« La conspiration du Caire » :  au nom du pouvoir 

Adam, fils d’un pêcheur dans un petit village, est accepté pour étudier à l’université Al Azhar au Caire, la plus grande institution islamique…

Après Le Caire confidentiel, qui avait déjà connu un succès critique, Tarik Saleh retourne métaphoriquement dans la capitale égyptienne (il ne peut en réalité y tourner car il y est persona non grata) avec un nouveau film infiltrant un milieu institutionnel pour en analyser les mécanismes de pouvoir. Après la police, c’est la grande université religieuse Al Azhar qui offre au cinéaste l’occasion d’une nouvelle démonstration brillante, qui lui a valu le Prix du scénario à Cannes.

Tawfeek Barhom campe un jeune homme d’origine modeste dont la foi et les capacités intellectuelles sont perçues comme un don de Dieu à la fois par sa famille et par l’imam de son village, qui l’encourage à tenter une ascension sociale à la capitale. Désigné comme un « cœur pur » par un camarade, le fils de pêcheur fait preuve d’un mélange d’innocence et de sérieux qui font de lui un étudiant appliqué et théoriquement sans histoire. Mais son extraction modeste et son absence d’attache dans la capitale lui valent d’être repéré par des espions du gouvernement au moment crucial de l’élection du nouveau Grand Imam. Le cinéaste ne cache pas s’être inspiré du Nom de la rose dans ce quasi huis clos où la religion n’est qu’un outil comme un autre pour accéder au pouvoir. Plus près de nous, on pense aux séries Ainsi soient-ils et The Young Pope, qui présentaient le même genre de lutte intestine mais concernant la religion catholique. En changeant de décor et en troquant les ors du Vatican pour la grande mosquée dont l’impressionnante cour symétrique contraste avec les conditions d’habitation spartiates des étudiants, parqués comme des prisonniers dans une cellule, Tarik Saleh trouve un lieu propice à une mise en scène au cordeau. Les plans d’ensemble ou en plongée depuis la tour du minaret ravalent l’étudiant à un pion dans la masse et font prendre conscience de la précarité de la vie dans un plan politique d’envergure. À l’inverse, les très nombreux gros plans sur les visages des protagonistes, en particulier Tawfeek Barhom et Fares Fares, mais aussi Makram Khoury (le cheikh aveugle) , contribuent à faire monter la tension progressivement.
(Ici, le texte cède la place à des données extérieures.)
(* ===== verification/_CoqProject ===== *)
-Q . S2P
Prelude.v
RustStr.v
Utf8.v
Chars.v
RustPath.v
StdPath.v
ModulePath.v
WalkDir.v
Discovery.v
Syn.v
Detect.v
Walker.v
Pipeline.v
Present.v
Machine.v
(** [IntoIter::next]; every round of the loop that yields nothing pops a
    directory. *)
Definition IntoIter_next fs it : option (Result DirEntry WalkError) * IntoIter :=
  let fuel := S (length (stack_list it)) in
  match start it with
  | Some root =>
      let it := mkIntoIter None (stack_list it) in
      match from_path fs root with
      | Err err => (Some (Err err), it)
      | Ok dent =>
          match handle_entry it dent with
          | (Some result, it) => (Some result, it)
          | (None, it) => IntoIter_next_loop fuel it
          end
      end
  | None => IntoIter_next_loop fuel it
  end.

(** The [loop] of [FilterEntry::next]. *)
Fixpoint FilterEntry_next_loop fuel fs predicate it :
    option (Result DirEntry WalkError) * IntoIter :=
  match fuel with
  | 0 => (None, it)
  | S fuel =>
      match IntoIter_next fs it with
      | (None, it) => (None, it)
      | (Some (Err err), it) => (Some (Err err), it)
      | (Some (Ok dent), it) =>
          if negb (predicate dent) then
            let it := if is_dir dent then skip_current_dir it else it in
            FilterEntry_next_loop fuel fs predicate it
          else (Some (Ok dent), it)
      end
  end.

(** The entries a walk has yet to visit. *)
Fixpoint node_size node : nat :=
  match node with
  | FsFile => 1
  | FsDir entries => S (foldr (λ e acc, node_size e.2 + acc) 0 entries)
  end.

Definition entries_size entries : nat :=
  foldr (λ e acc, node_size e.2 + acc) 0 entries.

Definition work stack : nat :=
  foldr (λ l acc, entries_size (list_rest l) + acc) 0 stack.

Definition work_left fs it : nat :=
  match start it with
  | Some root => S (from_option node_size 0 (fs root))
  | None => 0
  end + work (stack_list it).

Definition FilterEntry_next fs predicate it :
    option (Result DirEntry WalkError) * IntoIter :=
  FilterEntry_next_loop (S (work_left fs it)) fs predicate it.

(** The [for] loop over [.filter_map(|e| e.ok())]: the entries in the
    order in which the body of the loop sees them. *)
Fixpoint filter_map_ok_loop fuel fs predicate it : list DirEntry :=
  match fuel with
  | 0 => []
  | S fuel =>
      match FilterEntry_next fs predicate it with
      | (None, _) => []
      | (Some (Ok dent), it) => dent :: filter_map_ok_loop fuel fs predicate it
      | (Some (Err _), it) => filter_map_ok_loop fuel fs predicate it
      end
  end.

Definition walkdir_entries fs predicate root : list DirEntry :=
  let it := WalkDir_new root in
  filter_map_ok_loop (S (S (work_left fs it))) fs predicate it.

(** ** Specification: the recursive walk *)

(** The entry at [path] if the predicate accepts it, then what is below
    it, entry by entry. *)
Fixpoint walk_tree predicate path node : list DirEntry :=
  if predicate (mkDirEntry path node) then
    mkDirEntry path node ::
    match node with
    | FsFile => []
    | FsDir entries =>
        flat_map (λ '(name, child), walk_tree predicate (path_join path name) child)
          entries
    end
  else [].

Definition walk_entries predicate path entries : list DirEntry :=
  flat_map (λ '(name, child), walk_tree predicate (path_join path name) child)
    entries.

(** What a stack of open directories has yet to yield. *)
Definition pending predicate stack : list DirEntry :=
  flat_map (λ l, walk_entries predicate (list_path l) (list_rest l)) stack.

(** ** The iterators yield the recursive walk *)

Lemma walk_tree_unfold predicate dent :
  walk_tree predicate (dent_path dent) (dent_node dent) =
  if predicate dent
  then dent :: walk_entries predicate (dent_path dent) (read_dir dent)
  else [].
Proof. by destruct dent as [path []]. Qed.

Lemma node_size_unfold path node :
  node_size node = S (entries_size (read_dir (mkDirEntry path node))).
Proof. by destruct node. Qed.

Lemma read_dir_file dent : is_dir dent = false → read_dir dent = [].
Proof. by destruct dent as [path []]. Qed.

(** The stack after an entry was yielded: its directory on top if it is
    one, and after the rejection of the entry: that directory closed. *)
Lemma handle_entry_stack it dent :
  handle_entry it dent =
    (Some (Ok dent),
     mkIntoIter (start it)
       ((if is_dir dent then [mkDirList (dent_path dent) (read_dir dent)] else [])
        ++ stack_list it)).
Proof. unfold handle_entry, push. destruct (is_dir dent), it; done. Qed.

Lemma pending_opened predicate dent stack :
  pending predicate
    ((if is_dir dent then [mkDirList (dent_path dent) (read_dir dent)] else [])
     ++ stack) =
  walk_entries predicate (dent_path dent) (read_dir dent) ++ pending predicate stack.
Proof. destruct (is_dir dent) eqn:Hd; [done|]. by rewrite read_dir_file. Qed.

Lemma work_opened dent stack :
  work ((if is_dir dent then [mkDirList (dent_path dent) (read_dir dent)] else [])
        ++ stack) =
  entries_size (read_dir dent) + work stack.
Proof. destruct (is_dir dent) eqn:Hd; [done|]. by rewrite read_dir_file. Qed.

Lemma skip_opened dent stack :
  (if is_dir dent
   then skip_current_dir
          (mkIntoIter None
             ((if is_dir dent then [mkDirList (dent_path dent) (read_dir dent)] else [])
              ++ stack))
   else mkIntoIter None
          ((if is_dir dent then [mkDirList (dent_path dent) (read_dir dent)] else [])
           ++ stack)) =
  mkIntoIter None stack.
Proof. by destruct (is_dir dent). Qed.

Lemma pending_cons predicate path name child rest below :
  pending predicate (mkDirList path ((name, child) :: rest) :: below) =
  walk_tree predicate (path_join path name) child ++
  pending predicate (mkDirList path rest :: below).
Proof. unfold pending, walk_entries. simpl. by rewrite app_assoc. Qed.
L’intelligence du scénario tient aussi à la gestion d’un rythme d’abord lent, qui permet de faire connaissance avec le protagoniste et de découvrir à ses côtés son nouvel univers, puis progressivement plus tendu, alternant des moments de suspens et des scènes mobiles, telles que la visite chez le cheikh Durani. Derrière les atours du film d’espionnage, avec son lot de retournements, de situations nécessitant l’improvisation pour sauver sa peau et d’alliances recomposées au gré des intérêts, La Conspiration du Caire reste également un film d’apprentissage. C’est sans doute dans cet aspect qu’on retrouve la tonalité pessimiste et mélancolique qui animait les personnages du film précédent du réalisateur. À l’espoir d’une vie meilleure qui porte le protagoniste à son arrivée à l’université succède une inquiétude croissante à la fois sur la moralité des actions qu’il se trouve contraint d’entreprendre et sur les risques qu’il court pour sa propre vie. La remarque de Zizo sur son cœur pur que chaque moment passé à l’université islamique contribuera à noircir apparaît comme une prémonition contre laquelle lutter reviendrait à se faire supprimer d’une façon ou d’une autre. À moins qu’un autre protagoniste de la machination ne décide de prendre le risque de dévier les règles du jeu…

Au-delà de la performance très convaincante du jeune acteur dans le rôle principal, on note également la manière dont Fares Fares se réinvente physiquement pour composer un homme finalement blasé des régimes successifs qu’il a servis.